● **Goal of the exercise**: Only lines with the word "IOWriter" belong in the answer; copy them from the records below.

....

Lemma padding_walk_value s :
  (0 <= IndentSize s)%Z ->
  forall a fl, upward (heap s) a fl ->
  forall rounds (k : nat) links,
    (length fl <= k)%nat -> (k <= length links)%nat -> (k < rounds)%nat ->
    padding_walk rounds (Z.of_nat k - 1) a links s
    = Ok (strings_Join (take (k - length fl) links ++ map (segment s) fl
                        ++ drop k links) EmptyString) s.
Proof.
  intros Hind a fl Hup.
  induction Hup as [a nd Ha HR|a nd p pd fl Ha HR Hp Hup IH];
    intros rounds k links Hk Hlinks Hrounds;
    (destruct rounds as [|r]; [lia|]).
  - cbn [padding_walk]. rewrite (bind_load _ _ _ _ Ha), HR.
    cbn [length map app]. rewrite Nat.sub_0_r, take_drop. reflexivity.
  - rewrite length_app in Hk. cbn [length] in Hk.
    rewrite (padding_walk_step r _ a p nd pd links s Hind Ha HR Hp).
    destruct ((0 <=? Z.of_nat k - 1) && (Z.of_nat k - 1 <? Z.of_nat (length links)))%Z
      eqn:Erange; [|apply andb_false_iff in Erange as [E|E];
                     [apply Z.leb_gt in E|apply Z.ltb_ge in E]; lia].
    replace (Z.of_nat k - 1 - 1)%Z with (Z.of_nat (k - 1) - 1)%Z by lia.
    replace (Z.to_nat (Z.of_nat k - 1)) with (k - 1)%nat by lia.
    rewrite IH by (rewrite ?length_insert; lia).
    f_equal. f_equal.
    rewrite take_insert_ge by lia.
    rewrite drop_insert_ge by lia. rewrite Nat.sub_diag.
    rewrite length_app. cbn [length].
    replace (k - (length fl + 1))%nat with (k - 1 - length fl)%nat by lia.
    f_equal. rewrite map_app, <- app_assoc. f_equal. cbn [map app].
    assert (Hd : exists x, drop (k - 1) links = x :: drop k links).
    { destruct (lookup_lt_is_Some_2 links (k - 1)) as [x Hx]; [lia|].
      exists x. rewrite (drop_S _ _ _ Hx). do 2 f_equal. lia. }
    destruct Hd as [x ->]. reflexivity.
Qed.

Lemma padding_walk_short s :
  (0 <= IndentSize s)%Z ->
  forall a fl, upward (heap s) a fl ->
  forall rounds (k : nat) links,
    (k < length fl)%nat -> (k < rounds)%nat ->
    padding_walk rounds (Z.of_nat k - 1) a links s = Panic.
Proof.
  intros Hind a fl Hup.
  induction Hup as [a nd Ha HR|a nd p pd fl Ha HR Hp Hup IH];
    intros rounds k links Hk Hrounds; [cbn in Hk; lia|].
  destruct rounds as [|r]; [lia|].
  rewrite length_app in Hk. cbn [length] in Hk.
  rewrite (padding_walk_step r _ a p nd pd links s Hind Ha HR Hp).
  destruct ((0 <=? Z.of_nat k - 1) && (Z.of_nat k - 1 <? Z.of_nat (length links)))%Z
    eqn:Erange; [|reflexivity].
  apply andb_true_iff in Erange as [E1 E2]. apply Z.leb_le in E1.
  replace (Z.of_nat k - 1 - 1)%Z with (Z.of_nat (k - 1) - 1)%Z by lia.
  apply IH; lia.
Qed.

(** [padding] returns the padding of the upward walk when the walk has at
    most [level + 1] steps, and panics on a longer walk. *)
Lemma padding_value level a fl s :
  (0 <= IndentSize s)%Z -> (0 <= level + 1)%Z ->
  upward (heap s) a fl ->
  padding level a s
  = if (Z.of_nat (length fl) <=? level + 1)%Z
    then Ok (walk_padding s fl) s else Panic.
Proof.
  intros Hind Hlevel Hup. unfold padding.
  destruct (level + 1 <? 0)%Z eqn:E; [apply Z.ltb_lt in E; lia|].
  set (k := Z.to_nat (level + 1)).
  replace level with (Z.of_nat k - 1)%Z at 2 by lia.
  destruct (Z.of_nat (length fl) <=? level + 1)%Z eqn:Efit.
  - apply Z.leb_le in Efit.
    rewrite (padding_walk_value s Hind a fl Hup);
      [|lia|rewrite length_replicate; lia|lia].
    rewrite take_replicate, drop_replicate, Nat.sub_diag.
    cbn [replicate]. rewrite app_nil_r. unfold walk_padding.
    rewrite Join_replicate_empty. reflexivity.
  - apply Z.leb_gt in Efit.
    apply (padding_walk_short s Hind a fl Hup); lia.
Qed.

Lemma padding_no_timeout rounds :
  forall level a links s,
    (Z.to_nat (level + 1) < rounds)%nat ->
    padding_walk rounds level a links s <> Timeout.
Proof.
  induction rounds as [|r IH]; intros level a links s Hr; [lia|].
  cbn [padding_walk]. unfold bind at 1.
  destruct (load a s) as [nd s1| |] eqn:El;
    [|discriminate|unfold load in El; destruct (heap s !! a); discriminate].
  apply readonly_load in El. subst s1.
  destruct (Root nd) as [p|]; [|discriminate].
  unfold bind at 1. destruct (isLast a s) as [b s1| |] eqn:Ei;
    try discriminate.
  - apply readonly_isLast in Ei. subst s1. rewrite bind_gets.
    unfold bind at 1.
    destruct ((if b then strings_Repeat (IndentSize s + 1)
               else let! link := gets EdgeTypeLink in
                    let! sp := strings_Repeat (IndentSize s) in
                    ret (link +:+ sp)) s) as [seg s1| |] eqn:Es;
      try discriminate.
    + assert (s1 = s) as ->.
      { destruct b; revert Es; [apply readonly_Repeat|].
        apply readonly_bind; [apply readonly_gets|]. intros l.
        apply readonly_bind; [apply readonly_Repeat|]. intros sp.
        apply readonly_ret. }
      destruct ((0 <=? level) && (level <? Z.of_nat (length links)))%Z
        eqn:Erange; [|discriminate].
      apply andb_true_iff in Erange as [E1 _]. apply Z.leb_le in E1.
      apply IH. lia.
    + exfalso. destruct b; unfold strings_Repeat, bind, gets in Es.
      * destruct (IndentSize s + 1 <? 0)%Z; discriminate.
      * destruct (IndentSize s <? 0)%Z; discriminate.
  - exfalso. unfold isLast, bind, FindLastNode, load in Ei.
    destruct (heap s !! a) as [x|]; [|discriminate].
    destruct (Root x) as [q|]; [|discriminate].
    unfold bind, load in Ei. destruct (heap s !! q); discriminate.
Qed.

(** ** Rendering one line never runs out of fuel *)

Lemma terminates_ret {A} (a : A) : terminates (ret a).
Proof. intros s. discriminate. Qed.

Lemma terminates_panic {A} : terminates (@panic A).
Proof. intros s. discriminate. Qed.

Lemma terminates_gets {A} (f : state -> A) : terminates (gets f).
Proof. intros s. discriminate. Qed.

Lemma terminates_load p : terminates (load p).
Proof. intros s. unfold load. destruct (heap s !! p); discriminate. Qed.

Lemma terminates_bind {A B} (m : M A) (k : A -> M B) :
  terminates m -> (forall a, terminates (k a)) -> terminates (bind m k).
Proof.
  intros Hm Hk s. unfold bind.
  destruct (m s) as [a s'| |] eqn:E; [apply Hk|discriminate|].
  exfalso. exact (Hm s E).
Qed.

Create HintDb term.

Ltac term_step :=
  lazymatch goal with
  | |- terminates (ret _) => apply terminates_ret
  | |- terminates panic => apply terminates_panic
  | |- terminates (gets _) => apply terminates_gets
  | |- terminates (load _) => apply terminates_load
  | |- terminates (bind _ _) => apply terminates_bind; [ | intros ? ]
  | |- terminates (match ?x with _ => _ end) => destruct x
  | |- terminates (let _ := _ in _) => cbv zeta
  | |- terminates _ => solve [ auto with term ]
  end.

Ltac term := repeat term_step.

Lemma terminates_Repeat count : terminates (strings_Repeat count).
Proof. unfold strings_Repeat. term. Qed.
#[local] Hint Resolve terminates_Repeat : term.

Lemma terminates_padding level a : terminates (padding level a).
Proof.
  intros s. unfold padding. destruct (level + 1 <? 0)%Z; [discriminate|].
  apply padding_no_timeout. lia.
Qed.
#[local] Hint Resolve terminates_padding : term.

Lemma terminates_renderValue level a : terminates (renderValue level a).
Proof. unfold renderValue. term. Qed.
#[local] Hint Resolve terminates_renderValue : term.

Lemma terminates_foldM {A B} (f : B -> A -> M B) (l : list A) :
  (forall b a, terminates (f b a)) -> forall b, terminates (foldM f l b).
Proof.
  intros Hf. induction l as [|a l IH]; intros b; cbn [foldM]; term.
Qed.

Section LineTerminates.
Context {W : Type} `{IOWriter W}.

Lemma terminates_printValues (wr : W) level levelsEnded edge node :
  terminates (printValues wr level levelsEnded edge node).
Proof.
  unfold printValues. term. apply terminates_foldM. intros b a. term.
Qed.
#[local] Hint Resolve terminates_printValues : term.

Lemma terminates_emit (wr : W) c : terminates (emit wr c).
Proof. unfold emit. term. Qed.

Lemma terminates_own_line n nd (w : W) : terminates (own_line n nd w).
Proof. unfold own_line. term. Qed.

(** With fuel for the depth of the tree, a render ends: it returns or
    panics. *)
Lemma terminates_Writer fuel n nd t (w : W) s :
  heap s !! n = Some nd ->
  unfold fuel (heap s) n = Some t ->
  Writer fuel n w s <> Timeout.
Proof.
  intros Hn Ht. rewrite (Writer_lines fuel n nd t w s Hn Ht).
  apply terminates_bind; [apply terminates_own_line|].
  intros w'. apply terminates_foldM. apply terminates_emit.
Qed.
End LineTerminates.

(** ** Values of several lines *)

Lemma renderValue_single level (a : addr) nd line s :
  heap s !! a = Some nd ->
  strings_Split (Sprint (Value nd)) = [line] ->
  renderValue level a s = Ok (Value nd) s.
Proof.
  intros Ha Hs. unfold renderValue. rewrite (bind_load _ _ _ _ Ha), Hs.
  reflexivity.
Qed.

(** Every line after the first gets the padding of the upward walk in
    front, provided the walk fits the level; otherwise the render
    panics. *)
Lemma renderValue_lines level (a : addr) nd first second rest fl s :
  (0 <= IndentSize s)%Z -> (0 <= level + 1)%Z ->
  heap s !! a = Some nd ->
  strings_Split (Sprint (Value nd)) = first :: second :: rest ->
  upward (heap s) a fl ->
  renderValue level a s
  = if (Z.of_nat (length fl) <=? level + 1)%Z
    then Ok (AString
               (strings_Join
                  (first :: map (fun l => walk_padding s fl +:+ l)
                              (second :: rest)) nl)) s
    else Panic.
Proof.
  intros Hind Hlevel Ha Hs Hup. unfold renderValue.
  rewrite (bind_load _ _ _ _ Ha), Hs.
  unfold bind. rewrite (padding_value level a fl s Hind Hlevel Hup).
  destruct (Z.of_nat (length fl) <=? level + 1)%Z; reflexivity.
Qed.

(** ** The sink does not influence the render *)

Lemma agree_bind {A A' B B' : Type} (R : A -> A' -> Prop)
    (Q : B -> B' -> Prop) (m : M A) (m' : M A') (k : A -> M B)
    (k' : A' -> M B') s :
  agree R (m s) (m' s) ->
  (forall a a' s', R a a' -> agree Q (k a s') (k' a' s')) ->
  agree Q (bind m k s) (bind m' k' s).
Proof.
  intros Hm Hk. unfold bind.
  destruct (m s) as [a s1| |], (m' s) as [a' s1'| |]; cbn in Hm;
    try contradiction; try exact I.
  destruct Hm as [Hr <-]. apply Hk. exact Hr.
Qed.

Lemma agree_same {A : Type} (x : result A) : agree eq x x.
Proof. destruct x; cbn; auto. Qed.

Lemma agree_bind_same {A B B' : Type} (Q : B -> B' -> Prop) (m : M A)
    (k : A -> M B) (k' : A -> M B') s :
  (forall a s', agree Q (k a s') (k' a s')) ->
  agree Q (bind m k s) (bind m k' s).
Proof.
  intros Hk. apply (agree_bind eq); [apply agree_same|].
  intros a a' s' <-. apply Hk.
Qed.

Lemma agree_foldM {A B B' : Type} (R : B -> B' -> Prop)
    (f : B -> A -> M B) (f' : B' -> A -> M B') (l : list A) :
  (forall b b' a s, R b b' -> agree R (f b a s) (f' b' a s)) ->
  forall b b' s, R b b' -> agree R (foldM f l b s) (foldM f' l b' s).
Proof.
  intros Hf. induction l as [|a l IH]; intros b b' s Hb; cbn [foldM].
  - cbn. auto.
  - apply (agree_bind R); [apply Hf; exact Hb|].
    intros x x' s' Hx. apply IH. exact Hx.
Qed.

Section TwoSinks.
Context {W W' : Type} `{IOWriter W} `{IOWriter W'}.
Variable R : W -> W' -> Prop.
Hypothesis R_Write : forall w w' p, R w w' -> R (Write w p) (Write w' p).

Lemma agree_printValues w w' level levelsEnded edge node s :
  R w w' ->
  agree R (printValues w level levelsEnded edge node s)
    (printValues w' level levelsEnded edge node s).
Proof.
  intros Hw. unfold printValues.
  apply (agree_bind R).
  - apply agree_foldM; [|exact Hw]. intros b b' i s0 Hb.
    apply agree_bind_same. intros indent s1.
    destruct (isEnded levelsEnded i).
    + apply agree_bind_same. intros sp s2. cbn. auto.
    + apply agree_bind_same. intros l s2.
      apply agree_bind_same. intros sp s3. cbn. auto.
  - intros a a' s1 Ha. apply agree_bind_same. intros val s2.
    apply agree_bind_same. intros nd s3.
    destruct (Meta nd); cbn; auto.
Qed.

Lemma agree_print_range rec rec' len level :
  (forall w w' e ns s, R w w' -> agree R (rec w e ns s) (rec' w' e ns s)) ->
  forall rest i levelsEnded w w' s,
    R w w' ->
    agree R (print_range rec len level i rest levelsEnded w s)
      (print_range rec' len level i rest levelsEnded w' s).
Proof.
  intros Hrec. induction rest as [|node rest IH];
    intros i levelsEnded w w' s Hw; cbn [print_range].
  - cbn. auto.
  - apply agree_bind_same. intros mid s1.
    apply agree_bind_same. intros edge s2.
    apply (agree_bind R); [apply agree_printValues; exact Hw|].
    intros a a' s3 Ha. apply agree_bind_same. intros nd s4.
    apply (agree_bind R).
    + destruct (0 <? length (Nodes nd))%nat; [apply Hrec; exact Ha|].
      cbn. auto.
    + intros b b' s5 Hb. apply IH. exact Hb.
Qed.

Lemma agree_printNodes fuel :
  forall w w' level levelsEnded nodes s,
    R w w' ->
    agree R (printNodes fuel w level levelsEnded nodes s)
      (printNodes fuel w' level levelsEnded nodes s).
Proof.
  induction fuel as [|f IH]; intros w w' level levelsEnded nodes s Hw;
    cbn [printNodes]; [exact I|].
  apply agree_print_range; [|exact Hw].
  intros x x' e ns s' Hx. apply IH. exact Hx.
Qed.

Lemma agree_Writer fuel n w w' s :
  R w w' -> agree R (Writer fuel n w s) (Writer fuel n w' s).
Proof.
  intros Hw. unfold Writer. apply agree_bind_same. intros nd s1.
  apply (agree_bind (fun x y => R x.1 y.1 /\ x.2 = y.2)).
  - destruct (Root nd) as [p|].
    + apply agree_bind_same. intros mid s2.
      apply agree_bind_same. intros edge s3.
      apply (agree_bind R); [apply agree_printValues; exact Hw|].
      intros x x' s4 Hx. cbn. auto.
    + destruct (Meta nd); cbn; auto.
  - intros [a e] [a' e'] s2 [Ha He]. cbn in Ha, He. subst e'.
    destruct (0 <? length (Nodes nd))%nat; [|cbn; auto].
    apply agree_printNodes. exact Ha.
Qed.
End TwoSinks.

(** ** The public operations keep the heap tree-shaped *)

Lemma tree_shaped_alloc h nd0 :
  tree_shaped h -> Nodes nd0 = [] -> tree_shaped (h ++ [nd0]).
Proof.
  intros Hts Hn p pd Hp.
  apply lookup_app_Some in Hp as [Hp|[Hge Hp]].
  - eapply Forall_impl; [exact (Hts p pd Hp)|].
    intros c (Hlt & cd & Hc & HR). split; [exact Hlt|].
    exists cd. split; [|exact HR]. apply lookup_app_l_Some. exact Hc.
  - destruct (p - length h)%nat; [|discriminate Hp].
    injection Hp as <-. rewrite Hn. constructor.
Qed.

....

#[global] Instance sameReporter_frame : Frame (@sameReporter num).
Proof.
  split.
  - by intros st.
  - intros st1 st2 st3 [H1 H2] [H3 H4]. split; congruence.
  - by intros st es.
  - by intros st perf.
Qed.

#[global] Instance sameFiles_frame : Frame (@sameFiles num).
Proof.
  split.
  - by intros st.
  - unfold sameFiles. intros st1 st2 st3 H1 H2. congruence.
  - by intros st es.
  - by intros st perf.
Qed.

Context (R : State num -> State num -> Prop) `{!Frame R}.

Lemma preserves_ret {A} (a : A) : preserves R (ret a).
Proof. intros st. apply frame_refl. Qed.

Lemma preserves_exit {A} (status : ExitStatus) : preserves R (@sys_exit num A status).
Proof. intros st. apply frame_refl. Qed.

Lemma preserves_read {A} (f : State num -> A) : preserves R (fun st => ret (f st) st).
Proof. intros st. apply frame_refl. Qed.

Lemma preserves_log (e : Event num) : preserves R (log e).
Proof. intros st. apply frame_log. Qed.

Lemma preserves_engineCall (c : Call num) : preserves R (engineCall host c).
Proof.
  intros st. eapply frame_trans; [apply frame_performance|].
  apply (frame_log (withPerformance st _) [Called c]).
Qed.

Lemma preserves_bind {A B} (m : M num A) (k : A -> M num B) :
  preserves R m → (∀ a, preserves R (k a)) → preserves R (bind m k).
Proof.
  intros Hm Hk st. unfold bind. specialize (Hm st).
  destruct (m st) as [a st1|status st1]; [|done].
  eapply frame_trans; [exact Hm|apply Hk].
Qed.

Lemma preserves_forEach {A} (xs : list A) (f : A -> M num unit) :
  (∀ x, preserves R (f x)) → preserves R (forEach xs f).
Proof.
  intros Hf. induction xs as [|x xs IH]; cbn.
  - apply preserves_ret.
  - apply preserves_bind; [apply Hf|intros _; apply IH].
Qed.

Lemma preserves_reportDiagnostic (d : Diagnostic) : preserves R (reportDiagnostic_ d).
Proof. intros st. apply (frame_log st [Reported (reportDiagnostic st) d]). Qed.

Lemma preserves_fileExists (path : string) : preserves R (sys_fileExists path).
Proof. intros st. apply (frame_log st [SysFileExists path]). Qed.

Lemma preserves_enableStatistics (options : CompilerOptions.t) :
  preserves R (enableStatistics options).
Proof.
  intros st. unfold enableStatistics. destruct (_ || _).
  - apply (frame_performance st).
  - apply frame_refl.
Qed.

....

● **Output below**:
Context {W : Type} `{IOWriter W}.
Context {W W' : Type} `{IOWriter W} `{IOWriter W'}.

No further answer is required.